## EXERCISE INPUT:
(** ** Rows without a timestamp *)

Lemma boolean_index_ext_in (p q : Row -> bool) (df : DataFrame) :
  (forall ir, In ir df -> p (snd ir) = q (snd ir)) ->
  boolean_index p df = boolean_index q df.
Proof. intros E. unfold boolean_index. now apply filter_ext_in. Qed.

Lemma values_notna {A} (col : Row -> option A) (df : DataFrame) :
  values col (boolean_index (fun r => notna (col r)) df) = values col df.
Proof.
  unfold values, boolean_index.
  induction df as [|ir df IH]; simpl; [reflexivity|].
  destruct (col (snd ir)) as [v|] eqn:E; simpl; [rewrite E; simpl|];
    now rewrite IH.
Qed.

Lemma group_size_notna {A} (eqb : A -> A -> bool) (col : Row -> option A)
    (k : A) (df : DataFrame) :
  group_size eqb col k (boolean_index (fun r => notna (col r)) df)
  = group_size eqb col k df.
Proof.
  unfold group_size. rewrite boolean_index_twice. f_equal.
  apply boolean_index_ext. intros r. now destruct (col r).
Qed.

(** A group-by ignores the rows whose key is null. *)
Lemma groupby_size_notna {A} (cmp : A -> A -> comparison)
    (eqb : A -> A -> bool) (col : Row -> option A) (df : DataFrame) :
  groupby_size cmp eqb col (boolean_index (fun r => notna (col r)) df)
  = groupby_size cmp eqb col df.
Proof.
  unfold groupby_size, unique_sorted. rewrite values_notna.
  apply map_ext. intros k. now rewrite group_size_notna.
Qed.

Lemma groupby_size_categorical_notna (cats : list string)
    (col : Row -> option string) (df : DataFrame) :
  groupby_size_categorical cats col
    (boolean_index (fun r => notna (col r)) df)
  = groupby_size_categorical cats col df.
Proof.
  unfold groupby_size_categorical.
  apply map_ext. intros k. now rewrite group_size_notna.
Qed.

Lemma isin_names_null (names : list string) :
  isin String.eqb (map Some names) None = false.
Proof. unfold isin. induction names as [|n names IH]; simpl; auto. Qed.

Lemma unparsed_not_filtered (to_datetime : string -> option Timestamp)
    (csv : list CsvRow) (c : Criteria) (i : nat) (r : CsvRow) :
  nth_error csv i = Some r ->
  parse_cell to_datetime (csv_Start_Time r) = None ->
  ~ In i (map fst (get_filtered_data (load_data to_datetime csv) c)).
Proof.
  intros Hi Hp Hin. apply in_map_iff in Hin.
  destruct Hin as [[j x] [Ej Hx]]. simpl in Ej. subst j.
  rewrite get_filtered_data_keeps in Hx.
  apply boolean_index_In in Hx. destruct Hx as [Hx K]. simpl in K.
  apply load_data_In in Hx. destruct Hx as [r' [Hi' ->]].
  rewrite Hi in Hi'. injection Hi' as <-.
  apply keeps_calendar in K. destruct K as [K _].
  destruct (load_row_unparsed to_datetime r Hp) as [_ [D _]].
  rewrite D in K. discriminate.
Qed.

(** X17: a row whose timestamp does not parse is kept by the loader, under
    its own label, with a null timestamp and null date, hour, month and
    weekday; every time-based mask is False on it, so no filtered table
    contains it; and the counts by hour, month and weekday, taken over
    any part of the loaded table, are the counts over its rows that have a
    timestamp. *)
Theorem unparsable_timestamp_rows_are_null_and_left_out
    (to_datetime : string -> option Timestamp) (csv : list CsvRow) :
  let df := load_data to_datetime csv in
  len df = List.length csv
  /\ map fst df = seq 0 (List.length csv)
  /\ (forall i r,
        nth_error csv i = Some r ->
        parse_cell to_datetime (csv_Start_Time r) = None ->
        let row := load_row to_datetime r in
        nth_error df i = Some (i, row)
        /\ (Start_Time row = None /\ Date row = None /\ Hour row = None
            /\ Month row = None /\ Day row = None)
        /\ (forall d, date_ge (Date row) d = false
                      /\ date_le (Date row) d = false)
        /\ (forall lo hi, between lo hi (Hour row) = false
                          /\ between lo hi (Month row) = false)
        /\ (forall names, isin String.eqb (map Some names) (Day row) = false)
        /\ (forall c, ~ In i (map fst (get_filtered_data df c))))
  /\ (forall f cats,
        Subframe f df ->
        fig2_data f = fig2_data (boolean_index timed f)
        /\ fig4_data f = fig4_data (boolean_index timed f)
        /\ fig3_data cats f = fig3_data cats (boolean_index timed f)).
Proof.
  intros df. split; [apply load_data_len|].
  split; [apply load_data_labels|]. split.
  - intros i r Hi Hp row.
    destruct (load_row_unparsed to_datetime r Hp) as [T [D [H [M W]]]].
    fold row in T, D, H, M, W.
    split; [unfold df; now rewrite load_data_nth_error, Hi|].
    split; [tauto|]. rewrite D, H, M, W.
    split; [now split|]. split; [now split|].
    split; [apply isin_names_null|].
    intros c. now apply unparsed_not_filtered with (r := r).
  - intros f cats S.
    assert (L : forall ir, In ir f ->
              let row := snd ir in
              timed row = notna (Hour row) /\ timed row = notna (Month row)
              /\ timed row = notna (Day row)).
    { intros [i x] Hin. apply (Subframe_In _ _ S) in Hin.
      apply load_data_In in Hin. destruct Hin as [r [_ ->]].
      destruct (load_row_timed to_datetime r) as [_ [H [M W]]].
      cbv zeta in *. cbn [snd]. now rewrite H, M, W. }
    unfold fig2_data, fig4_data, fig3_data.
    split; [|split].
    + rewrite (boolean_index_ext_in timed (fun r => notna (Hour r)) f)
        by (intros ir Hin; apply (L ir Hin)).
      now rewrite groupby_size_notna.
    + rewrite (boolean_index_ext_in timed (fun r => notna (Month r)) f)
        by (intros ir Hin; apply (L ir Hin)).
      now rewrite groupby_size_notna.
    + rewrite (boolean_index_ext_in timed (fun r => notna (Day r)) f)
        by (intros ir Hin; apply (L ir Hin)).
      now rewrite groupby_size_categorical_notna.
Qed.

(** C10: every row of the filtered table has a date, an hour and a month;
    the filtered table is the one the base table without its rows lacking
    any of them would give, so whatever is computed from it leaves those
    rows out; and a row of the loaded table whose timestamp did not parse
    is in no filtered table. *)
Theorem filtered_rows_have_calendar_fields (df : DataFrame) (c : Criteria) :
  Forall (fun ir => notna (Date (snd ir)) = true
                    /\ notna (Hour (snd ir)) = true
                    /\ notna (Month (snd ir)) = true)
         (get_filtered_data df c)
  /\ get_filtered_data df c
     = get_filtered_data
         (boolean_index
            (fun r => notna (Date r) && notna (Hour r) && notna (Month r)) df)
         c
  /\ (forall to_datetime csv i r,
        df = load_data to_datetime csv ->
        nth_error csv i = Some r ->
        parse_cell to_datetime (csv_Start_Time r) = None ->
        ~ In i (map fst (get_filtered_data df c))).
Proof.
  split; [|split].
  - apply Forall_forall. intros ir H.
    rewrite get_filtered_data_keeps in H. apply boolean_index_In in H.
    now apply keeps_calendar with (c := c).
  - rewrite !get_filtered_data_keeps, boolean_index_twice.
    apply boolean_index_ext. intros r.
    destruct (keeps c r) eqn:K.
    + apply keeps_calendar in K. destruct K as [D [H M]].
      now rewrite D, H, M.
    + now rewrite andb_false_r.
  - intros to_datetime csv i r -> Hi Hp.
    now apply unparsed_not_filtered with (r := r).
Qed.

## REQUIREMENT:
The entries are to be retyped in full, with no alteration.

## EXERCISE OUTPUT:
(** ** Rows without a timestamp *)

Lemma boolean_index_ext_in (p q : Row -> bool) (df : DataFrame) :
  (forall ir, In ir df -> p (snd ir) = q (snd ir)) ->
  boolean_index p df = boolean_index q df.
Proof. intros E. unfold boolean_index. now apply filter_ext_in. Qed.

Lemma values_notna {A} (col : Row -> option A) (df : DataFrame) :
  values col (boolean_index (fun r => notna (col r)) df) = values col df.
Proof.
  unfold values, boolean_index.
  induction df as [|ir df IH]; simpl; [reflexivity|].
  destruct (col (snd ir)) as [v|] eqn:E; simpl; [rewrite E; simpl|];
    now rewrite IH.
Qed.

Lemma group_size_notna {A} (eqb : A -> A -> bool) (col : Row -> option A)
    (k : A) (df : DataFrame) :
  group_size eqb col k (boolean_index (fun r => notna (col r)) df)
  = group_size eqb col k df.
Proof.
  unfold group_size. rewrite boolean_index_twice. f_equal.
  apply boolean_index_ext. intros r. now destruct (col r).
Qed.

(** A group-by ignores the rows whose key is null. *)
Lemma groupby_size_notna {A} (cmp : A -> A -> comparison)
    (eqb : A -> A -> bool) (col : Row -> option A) (df : DataFrame) :
  groupby_size cmp eqb col (boolean_index (fun r => notna (col r)) df)
  = groupby_size cmp eqb col df.
Proof.
  unfold groupby_size, unique_sorted. rewrite values_notna.
  apply map_ext. intros k. now rewrite group_size_notna.
Qed.

Lemma groupby_size_categorical_notna (cats : list string)
    (col : Row -> option string) (df : DataFrame) :
  groupby_size_categorical cats col
    (boolean_index (fun r => notna (col r)) df)
  = groupby_size_categorical cats col df.
Proof.
  unfold groupby_size_categorical.
  apply map_ext. intros k. now rewrite group_size_notna.
Qed.

Lemma isin_names_null (names : list string) :
  isin String.eqb (map Some names) None = false.
Proof. unfold isin. induction names as [|n names IH]; simpl; auto. Qed.

Lemma unparsed_not_filtered (to_datetime : string -> option Timestamp)
    (csv : list CsvRow) (c : Criteria) (i : nat) (r : CsvRow) :
  nth_error csv i = Some r ->
  parse_cell to_datetime (csv_Start_Time r) = None ->
  ~ In i (map fst (get_filtered_data (load_data to_datetime csv) c)).
Proof.
  intros Hi Hp Hin. apply in_map_iff in Hin.
  destruct Hin as [[j x] [Ej Hx]]. simpl in Ej. subst j.
  rewrite get_filtered_data_keeps in Hx.
  apply boolean_index_In in Hx. destruct Hx as [Hx K]. simpl in K.
  apply load_data_In in Hx. destruct Hx as [r' [Hi' ->]].
  rewrite Hi in Hi'. injection Hi' as <-.
  apply keeps_calendar in K. destruct K as [K _].
  destruct (load_row_unparsed to_datetime r Hp) as [_ [D _]].
  rewrite D in K. discriminate.
Qed.

(** X17: a row whose timestamp does not parse is kept by the loader, under
    its own label, with a null timestamp and null date, hour, month and
    weekday; every time-based mask is False on it, so no filtered table
    contains it; and the counts by hour, month and weekday, taken over
    any part of the loaded table, are the counts over its rows that have a
    timestamp. *)
Theorem unparsable_timestamp_rows_are_null_and_left_out
    (to_datetime : string -> option Timestamp) (csv : list CsvRow) :
  let df := load_data to_datetime csv in
  len df = List.length csv
  /\ map fst df = seq 0 (List.length csv)
  /\ (forall i r,
        nth_error csv i = Some r ->
        parse_cell to_datetime (csv_Start_Time r) = None ->
        let row := load_row to_datetime r in
        nth_error df i = Some (i, row)
        /\ (Start_Time row = None /\ Date row = None /\ Hour row = None
            /\ Month row = None /\ Day row = None)
        /\ (forall d, date_ge (Date row) d = false
                      /\ date_le (Date row) d = false)
        /\ (forall lo hi, between lo hi (Hour row) = false
                          /\ between lo hi (Month row) = false)
        /\ (forall names, isin String.eqb (map Some names) (Day row) = false)
        /\ (forall c, ~ In i (map fst (get_filtered_data df c))))
  /\ (forall f cats,
        Subframe f df ->
        fig2_data f = fig2_data (boolean_index timed f)
        /\ fig4_data f = fig4_data (boolean_index timed f)
        /\ fig3_data cats f = fig3_data cats (boolean_index timed f)).
Proof.
  intros df. split; [apply load_data_len|].
  split; [apply load_data_labels|]. split.
  - intros i r Hi Hp row.
    destruct (load_row_unparsed to_datetime r Hp) as [T [D [H [M W]]]].
    fold row in T, D, H, M, W.
    split; [unfold df; now rewrite load_data_nth_error, Hi|].
    split; [tauto|]. rewrite D, H, M, W.
    split; [now split|]. split; [now split|].
    split; [apply isin_names_null|].
    intros c. now apply unparsed_not_filtered with (r := r).
  - intros f cats S.
    assert (L : forall ir, In ir f ->
              let row := snd ir in
              timed row = notna (Hour row) /\ timed row = notna (Month row)
              /\ timed row = notna (Day row)).
    { intros [i x] Hin. apply (Subframe_In _ _ S) in Hin.
      apply load_data_In in Hin. destruct Hin as [r [_ ->]].
      destruct (load_row_timed to_datetime r) as [_ [H [M W]]].
      cbv zeta in *. cbn [snd]. now rewrite H, M, W. }
    unfold fig2_data, fig4_data, fig3_data.
    split; [|split].
    + rewrite (boolean_index_ext_in timed (fun r => notna (Hour r)) f)
        by (intros ir Hin; apply (L ir Hin)).
      now rewrite groupby_size_notna.
    + rewrite (boolean_index_ext_in timed (fun r => notna (Month r)) f)
        by (intros ir Hin; apply (L ir Hin)).
      now rewrite groupby_size_notna.
    + rewrite (boolean_index_ext_in timed (fun r => notna (Day r)) f)
        by (intros ir Hin; apply (L ir Hin)).
      now rewrite groupby_size_categorical_notna.
Qed.

(** C10: every row of the filtered table has a date, an hour and a month;
    the filtered table is the one the base table without its rows lacking
    any of them would give, so whatever is computed from it leaves those
    rows out; and a row of the loaded table whose timestamp did not parse
    is in no filtered table. *)
Theorem filtered_rows_have_calendar_fields (df : DataFrame) (c : Criteria) :
  Forall (fun ir => notna (Date (snd ir)) = true
                    /\ notna (Hour (snd ir)) = true
                    /\ notna (Month (snd ir)) = true)
         (get_filtered_data df c)
  /\ get_filtered_data df c
     = get_filtered_data
         (boolean_index
            (fun r => notna (Date r) && notna (Hour r) && notna (Month r)) df)
         c
  /\ (forall to_datetime csv i r,
        df = load_data to_datetime csv ->
        nth_error csv i = Some r ->
        parse_cell to_datetime (csv_Start_Time r) = None ->
        ~ In i (map fst (get_filtered_data df c))).
Proof.
  split; [|split].
  - apply Forall_forall. intros ir H.
    rewrite get_filtered_data_keeps in H. apply boolean_index_In in H.
    now apply keeps_calendar with (c := c).
  - rewrite !get_filtered_data_keeps, boolean_index_twice.
    apply boolean_index_ext. intros r.
    destruct (keeps c r) eqn:K.
    + apply keeps_calendar in K. destruct K as [D [H M]].
      now rewrite D, H, M.
    + now rewrite andb_false_r.
  - intros to_datetime csv i r -> Hi Hp.
    now apply unparsed_not_filtered with (r := r).
Qed.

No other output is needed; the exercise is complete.